Baby boomers helped inflate property prices, their demise suggests the opposite

Baby boomers and two decades of rock-bottom interest rates drove a structural boost to housing demand as older buyers/investors sought bigger homes as well as recreational and rental properties. As interest rates have risen and boomers die off, the question is who will buy from them and at what price?

The pandemic and a shortage of attractive retirement home options increased reluctance to downsize. Still, older homeowners will surely fall off the property ladder through death, and the downward pressure on prices promises to be significant across many countries. See some of the stats in House prices face a looming hit from the baby boomers who got rich off property:

There are two factors at play. First, the baby boomer generation is very big. Second, they are much more likely to own property than other cohorts.

In the US, the number of owner-occupiers who will stop owning homes between 2026 and 2036 will number between 13.1 million and 14.6 million, according to a 2018 paper by Dowell Myers and Patrick Simmons.

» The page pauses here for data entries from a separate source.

Lemma serial_schedule_serve (reqs : list App.request) :
  forall (done : list (Threads.pc E)) (s : App.state E),
  Threads.run E (Interleaving.serial_schedule (length done) (length reqs))
    (Threads.Config s (done ++ map Threads.AtStart reqs))
  = Threads.Config (snd (Serve.serve E reqs s))
      (done ++ map Threads.Finished (fst (Serve.serve E reqs s))).
Proof.
  induction reqs as [| req reqs IH]; intros done s; [reflexivity |].
  change (Interleaving.serial_schedule (length done) (length (req :: reqs)))
    with (repeat (length done) 7
          ++ Interleaving.serial_schedule (S (length done)) (length reqs))%list.
  rewrite run_app, serve_cons. simpl map.
  rewrite (run_middle 7 done (map Threads.AtStart reqs) (Threads.AtStart req) s).
  rewrite iter_pc_is_index. cbn [fst snd map].
  specialize (IH (done ++ [Threads.Finished (fst (App.index E req s))])%list
                 (snd (App.index E req s))).
  rewrite length_app in IH. simpl length in IH. rewrite Nat.add_1_r in IH.
  rewrite <- !app_assoc in IH. simpl app in IH. exact IH.
Qed.

(** X10: requests handled one at a time, each thread run to its answer
    before the next begins, end in the state and with the answers of
    successive calls of [index]. *)
Theorem serial_threads_are_successive_index_calls
  (reqs : list App.request) (s : App.state E) :
  Threads.run E (Interleaving.serial_schedule 0 (length reqs))
    (Threads.Config s (map Threads.AtStart reqs))
  = Threads.Config (snd (Serve.serve E reqs s))
      (map Threads.Finished (fst (Serve.serve E reqs s))).
Proof. exact (serial_schedule_serve reqs [] s). Qed.

End InterleavingFacts.

(** ** Instances of the further properties *)

(** A GET on an empty cache whose run raises. *)
Lemma failed_run_on_get_path_at_stub :
  App.cache (snd (App.index Stub.externals Stub.get_ (Stub.fresh 2)))
  = App.cache (Stub.fresh 2)
  /\ fst (App.index Stub.externals Stub.get_ (Stub.fresh 2)) = Raise Stub.boom.
Proof.
  exact (failed_run_on_any_path Stub.externals Stub.get_ (Stub.fresh 2)
           Stub.boom 3 eq_refl eq_refl).
Defined.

“The beginning of a mass exodus looms on the horizon,” the economists warned.

Because of the relatively large size of the baby boomer generation, the number of homeowners exiting the sector will be 42pc higher than it will have been in the preceding 10 years.

The trend is mirrored in the UK. Between 2008 and 2020, the share of homes owned by people aged over 75 jumped from 13.3pc to 18.1pc – equivalent to an extra 837,000 properties – according to the English Housing Survey.

Not only are boomers more likely to own property, but they are more likely to own more than one: holiday home ownership and buy-to-let ownership is extremely heavily concentrated amongst older generations.